(* ===== verification/Config.v ===== *)
(** * Configuration: [internal/config/config.go]

    [Load] reads the environment, a function from names to values where an
    unset variable is empty.  The [.env] file and the creation of the
    directory of runs are I/O.  [time.ParseDuration] and
    [Duration.Seconds] are translated from the standard library. *)
From stdpp Require Import prelude strings.
From Stdlib Require Import Ascii String.
From S2P Require Import Prelude GoStrings Base64 GoTime Float64 SessionTypes.
Local Open Scope string_scope.

(** ** Durations *)
Section Durations.
Local Open Scope Z_scope.

(** The digits in front; [None] above 2^63. *)
Fixpoint leading_int (x : Z) (s : string) : option (Z * string) :=
  match s with
  | String c s' =>
      match digit_val c with
      | Some d =>
          if 2 ^ 63 / 10 <? x then None
          else let x := x * 10 + d in if 2 ^ 63 <? x then None else leading_int x s'
      | None => Some (x, s)
      end
  | EmptyString => Some (x, s)
  end.

(** The digits after the point: their value and scale; the ones that do not
    fit are skipped. *)
Fixpoint leading_fraction (x scale : Z) (overflow : bool) (s : string) : Z * Z * string :=
  match s with
  | String c s' =>
      match digit_val c with
      | Some d =>
          if overflow then leading_fraction x scale true s'
          else if (2 ^ 63 - 1) / 10 <? x then leading_fraction x scale true s'
          else
            let y := x * 10 + d in
            if 2 ^ 63 <? y then leading_fraction x scale true s'
            else leading_fraction y (scale * 10) false s'
      | None => (x, scale, s)
      end
  | EmptyString => (x, scale, s)
  end.

Definition starts_number (c : ascii) : bool :=
  Ascii.eqb c "." || match digit_val c with Some _ => true | None => false end.

Fixpoint unit_name (s : string) : string * string :=
  match s with
  | String c s' =>
      if starts_number c then ("", s) else let '(u, r) := unit_name s' in (String c u, r)
  | EmptyString => ("", "")
  end%string.

(** Micro is written with a [u] or with one of two Greek letters. *)
Definition unit_ns (u : string) : option Z :=
  let mu1 := String "194" (String "181" "s") in
  let mu2 := String "206" (String "188" "s") in
  if String.eqb u "ns" then Some 1
  else if String.eqb u "us" || String.eqb u mu1 || String.eqb u mu2 then Some 1000
  else if String.eqb u "ms" then Some millisecond
  else if String.eqb u "s" then Some second
  else if String.eqb u "m" then Some (60 * second)
  else if String.eqb u "h" then Some (3600 * second) else None.

(** The fields of the loop; each consumes at least a byte. *)
Fixpoint duration_fields (fuel : nat) (d : Z) (s : string) : option Z :=
  match s, fuel with
  | EmptyString, _ => Some d
  | String c _, S fuel =>
      if negb (starts_number c) then None
      else
        '(v, r) ← leading_int 0 s;
        let pre := negb (String.eqb r s) in
        let '(f, scale, r, post) :=
          match r with
          | String "." r' =>
              let '(f, scale, r'') := leading_fraction 0 1 false r' in
              (f, scale, r'', negb (String.eqb r'' r'))
          | _ => (0, 1, r, false)
          end in
        if negb pre && negb post then None
        else
          let '(u, r) := unit_name r in
          unit ← unit_ns u;
          if 2 ^ 63 / unit <? v then None
          else
            let v := v * unit in
            let v := if 0 <? f
                     then v + f64_trunc (f64_mul (f64_of_Z f) (f64_div (f64_of_Z unit) (f64_of_Z scale)))
                     else v in
            if (2 ^ 63 <? v) || (2 ^ 63 <? d + v) then None else duration_fields fuel (d + v) r
  | _, O => None
  end.

Definition ParseDuration (s : string) : option Z :=
  let '(neg, s) := match s with
                   | String "-" s' => (true, s')
                   | String "+" s' => (false, s')
                   | _ => (false, s)
                   end in
  if String.eqb s "0" then Some 0
  else if String.eqb s "" then None
  else
    d ← duration_fields (String.length s) 0 s;
    if neg then Some (- d) else if 2 ^ 63 - 1 <? d then None else Some d.

(** [int(d.Seconds())]. *)
Definition Seconds (d : Z) : Z :=
  f64_trunc (f64_add (f64_of_Z (Z.quot d second))
               (f64_div (f64_of_Z (Z.rem d second)) (f64_of_Z second))).
End Durations.

(** ** The configuration *)

Record Config := mkConfig {
  HTTPPort : string;
  RedisURL : string; RedisPassword : string; RedisDB : Z;
  DefaultRPS : Z; DefaultDuration : Z;
  BAPPrivateKey : string; BAPPublicKey : string; BAPID : string; BAPUniqueKeyID : string;
  CountryCode : string; Domain : string; CityCode : string;
  SwaggerEnable : bool;
  RunsFSRoot : string; RunsFSEnable : bool; RunPersistence : string;
  BAPURI : string;
  CoreVersion : string;
  PipelineStageGapSeconds : Z;
  MaxInFlight : Z; RunStoreBackend : string; RunPayloadTTLSeconds : Z;
  MongoURI : string; MongoDB : string;
  GlobalRPSLimit : Z; PerSessionRPSLimit : Z;
  SessionTTLSeconds : Z; DiscoveryWaitTTLSeconds : Z;
  RegistryBaseURL : string; RegistryCacheTTLSeconds : Z;
}.

Fixpoint to_upper (s : string) : string :=
  match s with
  | String c s' =>
      let n := nat_of_ascii c in
      String (if (97 <=? n) && (n <=? 122) then ascii_of_nat (n - 32) else c)%nat (to_upper s')
  | EmptyString => EmptyString
  end.

Section Load.
Variable env : string → string.

Definition getEnv (key def : string) : string := if env key =? "" then def else env key.

Definition getEnvInt (key : string) (def : Z) : Z :=
  if env key =? "" then def
  else match ParseInt (env key) with (i, true) => i | (_, false) => def end.

Definition getEnvBool (key : string) (def : bool) : bool :=
  if bool_decide (env key ∈ ["1"; "true"; "TRUE"; "True"]) then true
  else if bool_decide (env key ∈ ["0"; "false"; "FALSE"; "False"]) then false
  else def.

Definition getEnvDuration (key def : string) : Z := default (60 * second)%Z (ParseDuration (getEnv key def)).

Definition run_persistence : string :=
  let raw := to_upper (getEnv "RUN_PERSISTENCE" "") in
  if raw =? "" then if getEnvBool "RUNS_FS_ENABLE" false then "FS" else raw else raw.

Definition Load : Config := {|
  HTTPPort := getEnv "HTTP_PORT" "8080";
  RedisURL := getEnv "REDIS_URL" "redis:6379";
  RedisPassword := env "REDIS_PASSWORD";
  RedisDB := getEnvInt "REDIS_DB" 0;
  DefaultRPS := getEnvInt "DEFAULT_RPS" 100;
  DefaultDuration := getEnvDuration "DEFAULT_DURATION" "60s";
  BAPPrivateKey := env "BAP_PRIVATE_KEY";
  BAPPublicKey := env "BAP_PUBLIC_KEY";
  BAPID := env "BAP_ID";
  BAPUniqueKeyID := env "BAP_UNIQUE_KEY_ID";
  CountryCode := getEnv "COUNTRY_CODE" "IND";
  Domain := getEnv "DOMAIN" "nic2004:52110";
  CityCode := getEnv "CITY_CODE" "std:080";
  SwaggerEnable := getEnvBool "SWAGGER_ENABLE" true;
  RunsFSRoot := getEnv "RUNS_FS_ROOT" "./runs";
  RunPersistence := run_persistence;
  RunsFSEnable := run_persistence =? "FS";
  BAPURI := getEnv "BAP_URI" "";
  PipelineStageGapSeconds := getEnvInt "PIPELINE_STAGE_GAP_SECONDS" 5;
  CoreVersion := getEnv "CORE_VERSION" "1.2.0";
  MaxInFlight := getEnvInt "MAX_IN_FLIGHT" 256;
  RunStoreBackend := getEnv "RUN_STORE_BACKEND" "memory";
  RunPayloadTTLSeconds := getEnvInt "RUN_PAYLOAD_TTL_SECONDS" 600;
  MongoURI := getEnv "MONGO_URI" "mongodb://localhost:27017";
  MongoDB := getEnv "MONGO_DB" "load_tester";
  GlobalRPSLimit := getEnvInt "GLOBAL_RPS_LIMIT" 2000;
  PerSessionRPSLimit := getEnvInt "PER_SESSION_RPS_LIMIT" 150;
  SessionTTLSeconds := getEnvInt "SESSION_TTL_SECONDS" 3600;
  DiscoveryWaitTTLSeconds := getEnvInt "DISCOVERY_WAIT_TTL_SECONDS" 30;
  RegistryBaseURL := getEnv "REGISTRY_BASE_URL" "";
  RegistryCacheTTLSeconds := getEnvInt "REGISTRY_CACHE_TTL_SECONDS" 600;
|}.
End Load.

(** ** Lemmas *)

(** The run persistence the rest of the program reads: files are written
    exactly when the mode is [FS]. *)
Lemma RunsFSEnable_spec env : RunsFSEnable (Load env) = true ↔ RunPersistence (Load env) = "FS".
Proof. apply String.eqb_eq. Qed.

(** Without any variable the configured domain is not one the API accepts. *)
Lemma default_domain_invalid env : env "DOMAIN" = "" → IsValidDomain (Domain (Load env)) = false.
Proof. intros E. unfold Load, Domain, getEnv. rewrite E. by vm_compute. Qed.

(** Durations as they are written in the documentation. *)
Lemma durations_read :
  ParseDuration <$> ["60s"; "1.5h"; "2m30s"; "100ms"; "-3s"; "0"; "90"; ""; ".5s"; "1d"] =
    [Some (60 * second); Some (5400 * second); Some (150 * second); Some (100 * millisecond);
     Some (-3 * second); Some 0; None; None; Some (500 * millisecond); None]%Z ∧
  Seconds <$> [60 * second; 1500 * millisecond]%Z = [60; 1]%Z.
Proof. vm_compute. done. Qed.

**PROBLEM REQUIREMENTS**
Print exactly the lines above from the one with "Definition starts_number (c" to the one with "leading_int 0 s;", including both.

**SOLUTION TO THIS PROBLEM**
Definition starts_number (c : ascii) : bool :=
  Ascii.eqb c "." || match digit_val c with Some _ => true | None => false end.

Fixpoint unit_name (s : string) : string * string :=
  match s with
  | String c s' =>
      if starts_number c then ("", s) else let '(u, r) := unit_name s' in (String c u, r)
  | EmptyString => ("", "")
  end%string.

(** Micro is written with a [u] or with one of two Greek letters. *)
Definition unit_ns (u : string) : option Z :=
  let mu1 := String "194" (String "181" "s") in
  let mu2 := String "206" (String "188" "s") in
  if String.eqb u "ns" then Some 1
  else if String.eqb u "us" || String.eqb u mu1 || String.eqb u mu2 then Some 1000
  else if String.eqb u "ms" then Some millisecond
  else if String.eqb u "s" then Some second
  else if String.eqb u "m" then Some (60 * second)
  else if String.eqb u "h" then Some (3600 * second) else None.

(** The fields of the loop; each consumes at least a byte. *)
Fixpoint duration_fields (fuel : nat) (d : Z) (s : string) : option Z :=
  match s, fuel with
  | EmptyString, _ => Some d
  | String c _, S fuel =>
      if negb (starts_number c) then None
      else
        '(v, r) ← leading_int 0 s;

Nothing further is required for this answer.